Fury: Nature of the beast

October 31, 2014 05:54 pm | Updated December 05, 2021 09:10 am IST

Genre : War

Director : David Ayer

Cast : Brad Pitt, Shia LaBeouf, Logan Lerman, Jon Bernthal, Michael Peña, Jason Isaacs, Scott Eastwood

Plot : In the last month of WW II, a tank division makes a heroic stand

There is really nothing new in Fury—from the battle hardened commander to the bible thumper and the little green boy, the pretty brittle girls, the brave women, the carnage, the nasty Nazis and the grim countryside. The film is nevertheless engaging and moves briskly through the mandatory plot checklist. Fury, written and directed by David Ayer, tells of Don Collier, a U.S. Army Staff Sergeant who commands a Sherman tank named Fury. Collier has been in many theatres of war killing Germans from Africa. As he tells Norman (the newbie, a typist who enlisted eight weeks ago) he has killed Germans in Africa, in France and now in Germany. He says it will end but many good men will die before that happens.

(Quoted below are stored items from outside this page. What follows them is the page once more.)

Lemma stop_joined m : joined m -> joined (MsgCenter.stop m) /\ MsgCenter.event_loop_thread_ (MsgCenter.stop m) = false.
Proof.
  unfold joined, MsgCenter.stop. destruct (MsgCenter.running_ m) eqn:E; cbn; [auto|].
  intros [?|?]; [congruence|]. rewrite E. auto.
Qed.

Lemma destroy_joined m : joined m -> destroy_msg_center (Some m) = Some tt.
Proof. intros Hj. unfold destroy_msg_center. by rewrite (proj2 (stop_joined m Hj)). Qed.

Lemma stop_centre m : centre_inv m -> centre_inv (MsgCenter.stop m) /\ MsgCenter.running_ (MsgCenter.stop m) = false.
Proof.
  intros [Hi H1 H2]. unfold MsgCenter.stop. destruct (MsgCenter.running_ m) eqn:E; cbn; [|done].
  split; [|done]. split; cbn; [|done|done]. split; cbn; [apply Hi|constructor|done|done].
Qed.

Lemma create_centre : centre_inv (MsgCenter.create 2 2).
Proof. split; [apply MsgCenter.create_centre_inv|done|done]. Qed.

(** Starting it: it runs, or it can be destroyed. *)
Lemma start_centre e m : e <> MsgCenter.Timeout -> centre_inv m ->
  exists m' r, MsgCenter.start e m = Some (m', r) /\
    (r = MsgCenter.SUCCESS -> centre_inv m' /\ MsgCenter.running_ m' = true) /\ joined m'.
Proof.
  intros He Hc. pose proof (centre_joined m Hc) as Hj. destruct Hc as [Hi H1 H2].
  unfold MsgCenter.start. destruct (MsgCenter.running_ m) eqn:Er.
  { exists m, MsgCenter.ALREADY_RUNNING. done. }
  rewrite H1, H2. cbn [Nat.eqb orb]. pose proof (MsgCenter.inv_down m Hi Er) as (_ & _ & _ & Ht).
  assert (Hfine : e = MsgCenter.Fine -> exists m', MsgCenter.start_body e m = Some (m', true) /\
    centre_inv m' /\ MsgCenter.running_ m' = true).
  { intros ->. destruct (MsgCenter.start_fine m Hi) as (m' & r & E & Hi' & _ & Hs).
    revert E. unfold MsgCenter.start. rewrite Er, H1, H2. cbn [Nat.eqb orb].
    unfold MsgCenter.start_body. rewrite Ht. intros [= E <-]. exists m'. rewrite E.
    split; [done|]. split; [|by apply Hs]. subst m'. by split. }
  unfold MsgCenter.stop. destruct e as [| |k|k|].
  - destruct (Hfine eq_refl) as (m' & -> & Hc' & Hr'). exists m', MsgCenter.SUCCESS.
    split; [done|]. split; [done|]. by left.
  - done.
  - cbn. rewrite Er. cbn. eexists _, _. split; [reflexivity|]. split; [done|]. by right.
  - cbn. rewrite Er. cbn. eexists _, _. split; [reflexivity|]. split; [done|]. by right.
  - cbn. rewrite Er. cbn. eexists _, _. split; [reflexivity|]. split; [done|]. by right.
Qed.

Lemma add_listen_centre fd p m : 0 <= fd -> centre_inv m ->
  exists m', MsgCenter.add_listen_fd fd p m = (m', MsgCenter.SUCCESS) /\ centre_inv m' /\
    MsgCenter.running_ m' = MsgCenter.running_ m.
Proof.
  intros Hfd [Hi H1 H2]. pose proof (MsgCenter.add_listen_fd_inv fd p m Hi) as Hi'.
  unfold MsgCenter.add_listen_fd in *. revert Hi'. ifz; [lia|]. cbn [fst]. intros Hi'.
  eexists. split; [reflexivity|]. by split.
Qed.

Lemma register_all fds ports reg m :
  Forall (fun fd => 0 <= fd) fds -> (length fds <= length ports)%nat -> centre_inv m ->
  exists m', register_listeners fds ports reg m = Some (m', reg ++ fds, true) /\ centre_inv m' /\
    MsgCenter.running_ m' = MsgCenter.running_ m.
Proof.
  intros Hf. revert ports reg m. induction Hf as [|fd fds Hfd Hf IH]; intros ports reg m Hl Hc; cbn.
  - exists m. by rewrite app_nil_r.
  - destruct ports as [|p ports]; [cbn in Hl; lia|].
    destruct (add_listen_centre fd p m Hfd Hc) as (m1 & -> & Hc1 & Hr1). cbn.
    destruct (IH ports (reg ++ [fd]) m1) as (m' & -> & Hc' & Hr'); [cbn in Hl; lia|done|].
    exists m'. rewrite <- app_assoc, Hr', Hr1. done.
Qed.

Lemma remove_centre fds m : centre_inv m ->
  centre_inv (remove_listeners fds m) /\ MsgCenter.running_ (remove_listeners fds m) = MsgCenter.running_ m.
Proof.
  unfold remove_listeners. revert m. induction fds as [|fd fds IH]; intros m Hc; cbn [foldl]; [done|].
  assert (Hc1 : centre_inv (fst (MsgCenter.remove_listen_fd fd m))).
  { destruct Hc as [Hi H1 H2]. split; [by apply MsgCenter.remove_listen_fd_inv|done|done]. }
  destruct (IH _ Hc1) as [? ->]. done.
Qed.

(** * The descriptors *)

Record fds_ok (s : t) : Prop := {
  fds_accounted : opened s ≡ₚ closed s ++ listen_fds_ s;
  fds_valid : Forall (fun fd => 0 <= fd) (listen_fds_ s);
  fds_ports : (length (listen_fds_ s) <= length (listen_ports_ s))%nat;
}.

Lemma valid_fds_id fds : Forall (fun fd => 0 <= fd) fds -> valid_fds fds = fds.
Proof.
  induction 1 as [|fd fds Hfd _ IH]; [done|]. unfold valid_fds in *.
  rewrite filter_cons_True by (by apply Z.leb_le). by rewrite IH.
Qed.

Lemma rollback_ok s : fds_ok s -> fds_ok (rollback_listen_sockets s).
Proof.
  intros [Ha Hv Hp]. unfold rollback_listen_sockets. rewrite valid_fds_id by done.
  split; cbn; [by rewrite app_nil_r|constructor|lia].
Qed.

Lemma open_listeners_ok sys i ls s : fds_ok s ->
  let s' := (open_listeners sys i ls s).1 in
  fds_ok s' /\ config_ s' = config_ s /\ conn_manager_ s' = conn_manager_ s /\
  msg_center_ s' = msg_center_ s /\ status_ s' = status_ s.
Proof.
  revert i s. induction ls as [|l ls IH]; intros i s Hok; cbn [open_listeners]; [done|].
  destruct (Config.listen_enabled l); cbn [negb]; [|by apply IH].
  assert (Hfail : forall code, let s' := (rollback_listen_sockets (close_fds [sys_socket (sys i)]
      (open_fd (sys_socket (sys i)) s)), code : Z).1 in
    fds_ok s' /\ config_ s' = config_ s /\ conn_manager_ s' = conn_manager_ s /\
    msg_center_ s' = msg_center_ s /\ status_ s' = status_ s).
  { intros code. split; [|done]. apply rollback_ok. destruct Hok as [Ha Hv Hp]. split; cbn; [|done|done].
    rewrite Ha, <- !app_assoc. apply Permutation_app_head, Permutation_app_comm. }
  destruct (sys_socket (sys i) <? 0) eqn:Efd; [split; [by apply rollback_ok|done]|]. zb.
  repeat match goal with |- context [if ?b then (rollback_listen_sockets _, _) else _] =>
    destruct b; [by apply Hfail|] end.
  match goal with |- context [open_listeners sys _ ls ?x] => set (s2 := x) end.
  assert (Hok2 : fds_ok s2).
  { destruct Hok as [Ha Hv Hp]. split; cbn.
    - by rewrite Ha, app_assoc.
    - apply Forall_app. split; [done|]. constructor; [lia|constructor].
    - rewrite !length_app. cbn. lia. }
  destruct (IH (S i) s2 Hok2) as (? & -> & -> & -> & ->). done.
Qed.

(** * The invariant between calls *)

Record inv (s : t) : Prop := {
  inv_fds : fds_ok s;
  inv_status : status_ s = STOPPED \/ status_ s = RUNNING;
  inv_modules :
    (config_ s = None /\ conn_manager_ s = None /\ msg_center_ s = None) \/
    (exists c m x, config_ s = Some c /\ conn_manager_ s = Some m /\ msg_center_ s = Some x /\ centre_inv x);
  inv_running : status_ s = RUNNING -> running_ s = true /\
    exists x, msg_center_ s = Some x /\ MsgCenter.running_ x = true;
}.

Lemma create_server_inv : inv create.
Proof. split; cbn; [split; cbn; [done|constructor|lia]|by left|by left|done]. Qed.

Lemma inv_joined s : inv s -> forall x, msg_center_ s = Some x -> joined x.
Proof.
  intros Hi x Hx. destruct (inv_modules s Hi) as [(_ & _ & E)|(c & m & y & _ & _ & E & Hc)]; [congruence|].
  apply centre_joined. congruence.
Qed.

(** What [cleanup] leaves. *)
Definition cleaned (s : t) : Prop :=
  inv s /\ status_ s = STOPPED /\ listen_fds_ s = [] /\ config_ s = None /\ msg_center_ s = None /\
  resources_cleaned_ s = false.

Lemma cleanup_total s : fds_ok s -> (forall x, msg_center_ s = Some x -> joined x) ->
  exists s', cleanup s = Some s' /\ cleaned s' /\ closed s' = closed s ++ listen_fds_ s /\ opened s' = opened s.
Proof.
  intros Hf Hj. unfold cleanup.
  assert (Hd : destroy_msg_center (msg_center_ (cleanup_resources (rollback_listen_sockets s))) = Some tt).
  { unfold cleanup_resources, rollback_listen_sockets. destruct (resources_cleaned_ _) eqn:E; cbn;
      (destruct (msg_center_ s) as [x|] eqn:Ex; [|done]); apply destroy_joined; [by apply Hj|].
    by apply stop_joined, Hj. }
  pose proof (rollback_ok s Hf) as [Ha _ _].
  rewrite Hd. cbn [mbind option_bind]. eexists. split; [reflexivity|].
  assert (Hcl : closed (rollback_listen_sockets s) = closed s ++ listen_fds_ s)
    by (destruct Hf; unfold rollback_listen_sockets; cbn; by rewrite valid_fds_id).
  rewrite Hcl in Ha. unfold cleaned, cleanup_resources.
  destruct (resources_cleaned_ (rollback_listen_sockets s)); cbn; rewrite valid_fds_id by apply Hf;
    (split; [|done]); (split; [|done]); split; cbn; try done; try (by left); split; cbn;
    rewrite ?valid_fds_id by apply Hf; first [exact Ha|constructor].
Qed.

Lemma init_total content sys s : inv s ->
  Config.load_from_file parse content Config.reset <> None ->
  exists s' r, init content sys s = Some (s', r) /\ inv s' /\ (status_ s = RUNNING -> s' = s).
Proof.
  intros Hi Hl. unfold init. case_bool_decide as Hs; cbn [negb]; [|by exists s, ERR_INVALID_STATE].
  assert (Hnr : status_ s <> RUNNING) by (rewrite Hs; done).
  destruct (Config.load_from_file parse content Config.reset) as [[c ret]|]; [|done]. cbn [mbind option_bind].
  assert (Herr : forall s1 (code : Z), fds_ok s1 -> msg_center_ s1 = msg_center_ s -> exists s' r,
    (s2 ← handle_init_error s1; Some (s2, code)) = Some (s', r) /\ inv s' /\ (status_ s = RUNNING -> s' = s)).
  { intros s1 code Hf Hm. unfold handle_init_error.
    destruct (cleanup_total (set_status ERROR s1)) as (s' & -> & Hc & _); [by destruct Hf; split| |].
    { intros x. cbn. rewrite Hm. by apply inv_joined. }
    cbn. exists s', code. split; [done|]. split; [apply Hc|done]. }
  assert (Hf1 : fds_ok (set_modules (Some c) (conn_manager_ s) (msg_center_ s) (set_status INITIALIZING s)))
    by (destruct Hi as [[]]; by split).
  destruct (negb (ret =? ERR_SUCCESS)); [by apply Herr|].
  destruct (negb (Config.validate c =? ERR_SUCCESS)); [by apply Herr|].
  unfold init_listen_sockets.
  pose proof (open_listeners_ok sys 0 (Config.listens_ c) _ Hf1) as Ho. cbv zeta in Ho.
  destruct (open_listeners _ _ _ _) as [s2 code]. cbn [fst] in Ho. destruct Ho as (Hf2 & Hc2 & Hm2 & Hx2 & Hst2).
  destruct (negb (code =? ERR_SUCCESS)); [by apply Herr|].
  rewrite Hx2. cbn [msg_center_ set_modules].
  assert (destroy_msg_center (msg_center_ s) = Some tt) as ->.
  { destruct (msg_center_ s) as [x|] eqn:Ex; [|done]. apply destroy_joined. by apply (inv_joined s). }
  cbn [mbind option_bind]. eexists _, _. split; [reflexivity|]. split; [|done].
  destruct Hf2. split; cbn; [by split|by left| |done].
  right. do 3 eexists. do 3 (split; [reflexivity|]). apply create_centre.
Qed.

Lemma start_total e now s : inv s -> e <> MsgCenter.Timeout ->
  exists s' r, start e now s = Some (s', r) /\ inv s'.
Proof.
  intros Hi He. unfold start. destruct (inv_modules s Hi) as [(-> & _)|(c & m & x & Hc & Hm & Hx & Hcx)].
  { by exists s, ERR_INVALID_STATE. }
  rewrite Hc. case_bool_decide as Hs; cbn [negb]; [|by exists s, ERR_INVALID_STATE].
  cbn [msg_center_ set_running set_status]. rewrite Hx. cbn [mbind option_bind].
  destruct (start_centre e x He Hcx) as (x1 & r & -> & Hok & Hj). cbn [mbind option_bind].
  destruct (MsgCenter.code r =? ERR_SUCCESS) eqn:Er; cbn [negb].
  - assert (r = MsgCenter.SUCCESS) as -> by (destruct r; done). destruct (Hok eq_refl) as [Hc1 Hr1].
    destruct (inv_fds s Hi) as [Ha Hv Hp].
    destruct (register_all (listen_fds_ s) (listen_ports_ s) [] x1 Hv Hp Hc1) as (x2 & E & Hc2 & Hr2).
    cbn [listen_fds_ listen_ports_ set_modules set_running set_status]. rewrite E. cbn.
    eexists _, _. split; [reflexivity|]. split; cbn; [by split|by right| |].
    + right. do 3 eexists. by rewrite Hm.
    + intros _. split; [done|]. exists x2. by rewrite Hr2.
  - set (s1 := set_running false _).
    destruct (cleanup_total s1) as (s' & -> & Hcl & _).
    + destruct (inv_fds s Hi). by split.
    + intros y. cbn. by intros [= <-].
    + cbn. exists s', ERR_MSG_CENTER_START. split; [done|apply Hcl].
Qed.

(** * Stopping *)

Hypothesis snapshot_lists : ConnectionManager.lists snapshot.

(** Each round of a waiting loop sleeps 100 ms or more. *)
Definition ticks (e : waiting) : Prop := forall k, Z.of_nat k / 10 <= elapsed e k.

Lemma check_callbacks_total now secs m :
  exists m', ConnectionManager.check_callback_timeouts handler_close ndebug snapshot now secs m = Some m'.
Proof.
  unfold ConnectionManager.check_callback_timeouts.
  edestruct (ConnectionManager.on_each_total (Connection.close handler_close ndebug now)
    (ConnectionManager.closed_by handler_close now)) as (o' & -> & _);
    [apply ConnectionManager.close_total|apply NoDup_filter, snapshot_lists|]. by eexists.
Qed.

Lemma close_all_total now m :
  exists m', ConnectionManager.close_all handler_close ndebug snapshot now m = Some m' /\
    ConnectionManager.connections_ m' = ∅ /\
    forall i c, i ∈ ConnectionManager.connections_ m -> ConnectionManager.objects m !! i = Some c ->
      ConnectionManager.objects m' !! i = Some (ConnectionManager.closed_by handler_close now c).
Proof.
  unfold ConnectionManager.close_all.
  edestruct (ConnectionManager.on_each_total (Connection.close handler_close ndebug now)
    (ConnectionManager.closed_by handler_close now)) as (o' & -> & Ho);
    [apply ConnectionManager.close_total|apply snapshot_lists|].
  eexists. split; [reflexivity|]. split; [done|]. cbn. intros i c Hin Hc.
  rewrite Ho, Hc. by rewrite bool_decide_eq_true_2 by by apply snapshot_lists.
Qed.

Lemma wait_pending_total e n k m : ticks e -> (n + k = 301)%nat -> (0 < n)%nat ->
  exists m', wait_pending_requests n e k m = Some m'.
Proof.
  intros He. revert k m. induction n as [|n IH]; intros k m Hk Hn; [lia|]. cbn [wait_pending_requests].
  destruct (check_callbacks_total (wall e k) MAX_CALLBACK_TIMEOUT_SECONDS m) as (m1 & ->).
  cbn [mbind option_bind]. destruct (_ =? 0); [by eexists|].
  destruct (MAX_CALLBACK_TIMEOUT_SECONDS <=? elapsed e k) eqn:E; [by eexists|]. zb.
  apply IH; [lia|]. unfold MAX_CALLBACK_TIMEOUT_SECONDS in E. destruct n; [|lia].
  assert (k = 300%nat) as -> by lia. specialize (He 300%nat). change (Z.of_nat 300 / 10) with 30 in He. lia.
Qed.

Collier is given a mission to head a platoon of tanks to protect a crossroads so the allies’ supply trains can pass through. Norman learns valuable life lesson in the course of the heroic stand against a 300-strong German SS infantry.

There are many revisionist portrayals of the World Wars in popular culture — from Rennie Airth’s John Madden books to the hilarious Black Adder television shows. While Fury doesn’t offer anything new in terms of perspective and the carnage does not reach Saving Private Ryan levels, it is straightforward in its intent. These are the good guys led by ultimate movie star Brad Pitt. This is the boy, (Logan Lerman—all grown up from Percy Jackson) who has to become a man. Those are the wicked Nazis—the wickedest of them, the SS who are hanging kids for not fighting, who need to be killed. There is the pretty girl, Emma, who makes some of it worthwhile. Shia LaBeouf has a moustache and quotes from the Bible to prove he is serious about everything.

Ayer did a lot of research to make sure everything was authentic and the look and feel of the movie does transport you back to those times, or what we imagine Europe in 1945 looked like. Smoke and mirrors rule and you can watch Fury to see Commando comics come alive.